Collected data
BEGIN

Lemma timer_stop_spec s t T :
  wf s → timers s !! t = Some T →
  ∃ s' T', timer_stop t s = Some s' ∧ wf s' ∧
    timers s' !! t = Some T' ∧
    elapses T' = (-1) ∧ index T' = (-1) ∧ elapsed_event T' = None ∧
    event T' = event T ∧ (t ∉ heap s') ∧
    output s' = match elapsed_event T with
                | None => output s
                | Some p => filter (λ x, x ≠ Some p) (output s)
                end ∧
    calls s' = calls s ++ [MutexLock] ++ retraction (elapsed_event T) (output s)
                       ++ [MutexUnlock].
Proof.
  intros W HT. unfold timer_stop. rewrite HT. simpl.
  unfold lock. rewrite (wf_free s W). simpl.
  set (s_l := call MutexLock (set_mutex true s)).
  destruct (Z.ltb_spec 0 (elapses T)) as [Hact|Hina].
  - (* active: taken out of the heap *)
    assert (t ∈ heap s) as Hin.
    { destruct (decide (t ∈ heap s)) as [|Hn]; [done|].
      destruct (wf_outside s W t T HT Hn). lia. }
    destruct (wf_active s W t T HT Hin) as [_ HE].
    apply list_elem_of_lookup in Hin as [i Hi].
    destruct (wf_indexed s W i t Hi) as (T0 & HT0 & Hidx). simplify_eq.
    unfold update at 1. simpl. rewrite HT. simpl.
    set (s_1 := set_timers _ s_l).
    unfold list_get. rewrite Hidx.
    destruct (Z.ltb_spec (Z.of_nat i) 0) as [|_]; [lia|].
    rewrite Nat2Z.id. simpl. rewrite Hi. simpl.
    rewrite bool_decide_eq_true_2 by done. simpl.
    assert (heap_indexed s_1) as Hx1.
    { intros m a Hm. simpl in *. destruct (decide (a = t)) as [->|].
      - rewrite lookup_insert_eq. eexists. split; [done|]. simpl.
        destruct (wf_indexed s W m t Hm) as (T1 & ? & ?). by simplify_eq.
      - rewrite lookup_insert_ne by done. by apply (wf_indexed s W). }
    assert (hole_ok (key s_1) (heap s_1) i) as Hhole.
    { eapply (ordered_hole_change _ (key s)); [apply (wf_ordered s W)| |done|].
      - exact (heap_indexed_NoDup s (wf_indexed s W)).
      - intros a Hne. unfold key, elapses_of. simpl. by rewrite lookup_insert_ne. }
    destruct (heap_delete_spec (key s_1) i s_1 t Hx1 ltac:(done) Hi Hhole)
      as (s_2 & -> & Hx2 & Ho2 & Hperm & P2 & Hout2 & (T2 & HT2 & HT2i)).
    simpl.
    destruct (sp_some _ _ P2 t (with_elapses (-1) T)) as (T2' & HT2' & He2 & Hev2 & Hee2).
    { simpl. by rewrite lookup_insert_eq. }
    simplify_eq. simpl in *.
    destruct (abort_elapsed_spec s_2 t T2 HT2)
      as (s_3 & -> & Hst3 & Hm3 & Hh3 & Hn3 & Ht3 & Hou3 & Hc3).
    rewrite Hee2, HE in *. simpl in Hc3. rewrite app_nil_r in Hc3.
    rewrite with_elapsed_event_id, insert_id in Ht3 by done.
    simpl. unfold unlock. rewrite Hm3, (sp_mutex _ _ P2). simpl.
    assert (NoDup (heap s)) as Hnd by exact (heap_indexed_NoDup s (wf_indexed s W)).
    assert (t ∉ heap s_2) as Hnin
      by (rewrite Hperm in Hnd; by apply NoDup_cons_1_1 in Hnd).
    eexists _, T2. split; [done|]. simpl. rewrite Ht3, Hh3, Hou3, Hc3.
    rewrite (sp_output _ _ P2), (sp_calls _ _ P2). simpl.
    split; [|rewrite <- app_assoc; by repeat split].
    assert (∀ a, a ≠ t → timers s !! a = timers s_1 !! a) as Hsame1.
    { intros a Hne. simpl. by rewrite lookup_insert_ne. }
    split; simpl; rewrite ?Ht3, ?Hh3, ?Hou3, ?Hc3, ?Hn3,
             ?(sp_output _ _ P2), ?(sp_calls _ _ P2), ?(sp_next_event _ _ P2); simpl.
    + done.
    + intros m a Hm. simpl in *. rewrite Ht3. apply Hx2. by rewrite <- Hh3.
    + eapply ordered_ext; [|done]. intros a Ha.
      rewrite <- (same_payload_key s_1 s_2 a P2).
      unfold key, elapses_of. simpl. by rewrite Ht3.
    + intros a Ta Ha Hna. destruct (decide (a = t)) as [->|Hne].
      { simplify_eq. split; [done|]. by rewrite He2. }
      assert (a ∉ heap s) as Hna' by (rewrite Hperm; set_solver).
      destruct (timers s !! a) as [Ta0|] eqn:Ha0.
      * destruct (wf_outside s W a Ta0 Ha0 Hna') as [Hi0 He0].
        rewrite Hsame1 in Ha0 by done.
        destruct (sp_some _ _ P2 a Ta0 Ha0) as (Ta' & Ha' & ? & _).
        rewrite (Hout2 a Ta0 Ta Hna' Ha0 Ha). simplify_eq. split; [done|congruence].
      * rewrite Hsame1 in Ha0 by done.
        rewrite (sp_none _ _ P2 a Ha0) in Ha. done.
    + intros a Ta Ha Hina.
      assert (a ≠ t) as Hne by (intros ->; done).
      assert (a ∈ heap s) as Hina' by (rewrite Hperm; set_solver).
      destruct (heap_timer s a (wf_indexed s W) Hina') as [Ta0 Ha0].
      destruct (wf_active s W a Ta0 Ha0 Hina') as [? ?].
      rewrite Hsame1 in Ha0 by done.
      destruct (sp_some _ _ P2 a Ta0 Ha0) as (Ta' & Ha' & ? & ? & ?).
      simplify_eq. split; congruence.
    + intros t' p Hc Hq.
      assert (Produce t' (Some p) ∈ calls s) as Hc' by set_solver.
      destruct (wf_queue s W t' p Hc' Hq) as (T' & HT' & HE').
      destruct (decide (t' = t)) as [->|Hne]; [congruence|].
      rewrite Hsame1 in HT' by done.
      destruct (sp_some _ _ P2 t' T' HT') as (T'' & ? & ? & ? & ?).
      exists T''. split; [done|congruence].
    + intros t' p Hc. apply (wf_fresh s W t' p). set_solver.
  - (* not active: only the retraction *)
    assert (t ∉ heap s) as Hnin.
    { intros Hin. destruct (wf_active s W t T HT Hin). lia. }
    destruct (wf_outside s W t T HT Hnin) as [Hi He]. simpl.
    destruct (abort_elapsed_spec s_l t T HT)
      as (s_3 & -> & Hst3 & Hm3 & Hh3 & Hn3 & Ht3 & Hou3 & Hc3).
    subst s_l. simpl in Hst3, Hm3, Hh3, Hn3, Ht3, Hou3, Hc3.
    simpl. unfold unlock. rewrite Hm3. simpl.
    eexists _, _. split; [done|]. simpl. rewrite Ht3, Hh3, Hou3, Hc3. simpl.
    rewrite lookup_insert_eq.
    split; [|rewrite <- !app_assoc; by repeat split].
    assert (∀ a Ta, timers s !! a = Some Ta →
              ∃ Ta', <[t:=with_elapsed_event None T]> (timers s) !! a = Some Ta' ∧
                     elapses Ta' = elapses Ta ∧ index Ta' = index Ta ∧
                     (elapsed_event Ta' = elapsed_event Ta ∨
                      (a = t ∧ elapsed_event Ta' = None))) as Hsame.
    { intros a Ta Ha. destruct (decide (a = t)) as [->|].
      - rewrite lookup_insert_eq. simplify_eq. eexists. split; [done|]. simpl. auto.
      - rewrite lookup_insert_ne by done. exists Ta. auto. }
    assert (∀ a Ta', <[t:=with_elapsed_event None T]> (timers s) !! a = Some Ta' →
              ∃ Ta, timers s !! a = Some Ta) as Hback.
    { intros a Ta'. destruct (decide (a = t)) as [->|]; [eauto|].
      rewrite lookup_insert_ne by done. eauto. }
    split; simpl; rewrite ?Ht3, ?Hh3, ?Hou3, ?Hc3, ?Hn3; simpl.
    + done.
    + intros m a Hm. simpl in *. rewrite Ht3. rewrite Hh3 in Hm.
      destruct (wf_indexed s W m a Hm) as (Ta & Ha & ?).
      destruct (Hsame a Ta Ha) as (Ta' & ? & ? & ? & _).
      exists Ta'. split; [done|congruence].
    + eapply ordered_ext; [|apply W]. intros a Ha. unfold key, elapses_of. simpl.
      rewrite Ht3. destruct (heap_timer s a (wf_indexed s W) Ha) as [Ta HTa].
      destruct (Hsame a Ta HTa) as (Ta' & -> & ? & _). rewrite HTa. simpl. done.
    + intros a Ta' Ha' Hna. destruct (Hback a Ta' Ha') as [Ta Ha].
      destruct (Hsame a Ta Ha) as (Ta'' & ? & ? & ? & _). simplify_eq.
      destruct (wf_outside s W a Ta Ha Hna). split; congruence.
    + intros a Ta' Ha' Hin'. destruct (Hback a Ta' Ha') as [Ta Ha].
      destruct (wf_active s W a Ta Ha Hin').
      destruct (Hsame a Ta Ha) as (Ta'' & ? & ? & ? & [?|[-> ?]]);
        simplify_eq; [|done].
      split; congruence.
    + intros t' p Hc Hq.
      assert (Produce t' (Some p) ∈ calls s) as Hc'.
      { pose proof (produce_not_retraction t' (Some p) (elapsed_event T) (output s)).
        rewrite !elem_of_app in Hc. set_solver. }
      assert (Some p ∈ output s ∧ elapsed_event T ≠ Some p) as [Hq' Hnp].
      { destruct (elapsed_event T) as [q|]; [|done].
        apply list_elem_of_filter in Hq as [? ?]. split; [done|congruence]. }
      destruct (wf_queue s W t' p Hc' Hq') as (T' & HT' & HE').
      destruct (decide (t' = t)) as [->|Hne]; [congruence|].
      exists T'. by rewrite lookup_insert_ne.
    + intros t' p Hc. apply (wf_fresh s W t' p).
      pose proof (produce_not_retraction t' (Some p) (elapsed_event T) (output s)).
      rewrite !elem_of_app in Hc. set_solver.
Qed.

END

> **Exercise details**: Up to and including the line that holds "rewrite Nat2Z.id. simpl.", reproduce the records above exactly from their first line, and give nothing else.

> **Answer**:
Lemma timer_stop_spec s t T :
  wf s → timers s !! t = Some T →
  ∃ s' T', timer_stop t s = Some s' ∧ wf s' ∧
    timers s' !! t = Some T' ∧
    elapses T' = (-1) ∧ index T' = (-1) ∧ elapsed_event T' = None ∧
    event T' = event T ∧ (t ∉ heap s') ∧
    output s' = match elapsed_event T with
                | None => output s
                | Some p => filter (λ x, x ≠ Some p) (output s)
                end ∧
    calls s' = calls s ++ [MutexLock] ++ retraction (elapsed_event T) (output s)
                       ++ [MutexUnlock].
Proof.
  intros W HT. unfold timer_stop. rewrite HT. simpl.
  unfold lock. rewrite (wf_free s W). simpl.
  set (s_l := call MutexLock (set_mutex true s)).
  destruct (Z.ltb_spec 0 (elapses T)) as [Hact|Hina].
  - (* active: taken out of the heap *)
    assert (t ∈ heap s) as Hin.
    { destruct (decide (t ∈ heap s)) as [|Hn]; [done|].
      destruct (wf_outside s W t T HT Hn). lia. }
    destruct (wf_active s W t T HT Hin) as [_ HE].
    apply list_elem_of_lookup in Hin as [i Hi].
    destruct (wf_indexed s W i t Hi) as (T0 & HT0 & Hidx). simplify_eq.
    unfold update at 1. simpl. rewrite HT. simpl.
    set (s_1 := set_timers _ s_l).
    unfold list_get. rewrite Hidx.
    destruct (Z.ltb_spec (Z.of_nat i) 0) as [|_]; [lia|].
    rewrite Nat2Z.id. simpl. rewrite Hi. simpl.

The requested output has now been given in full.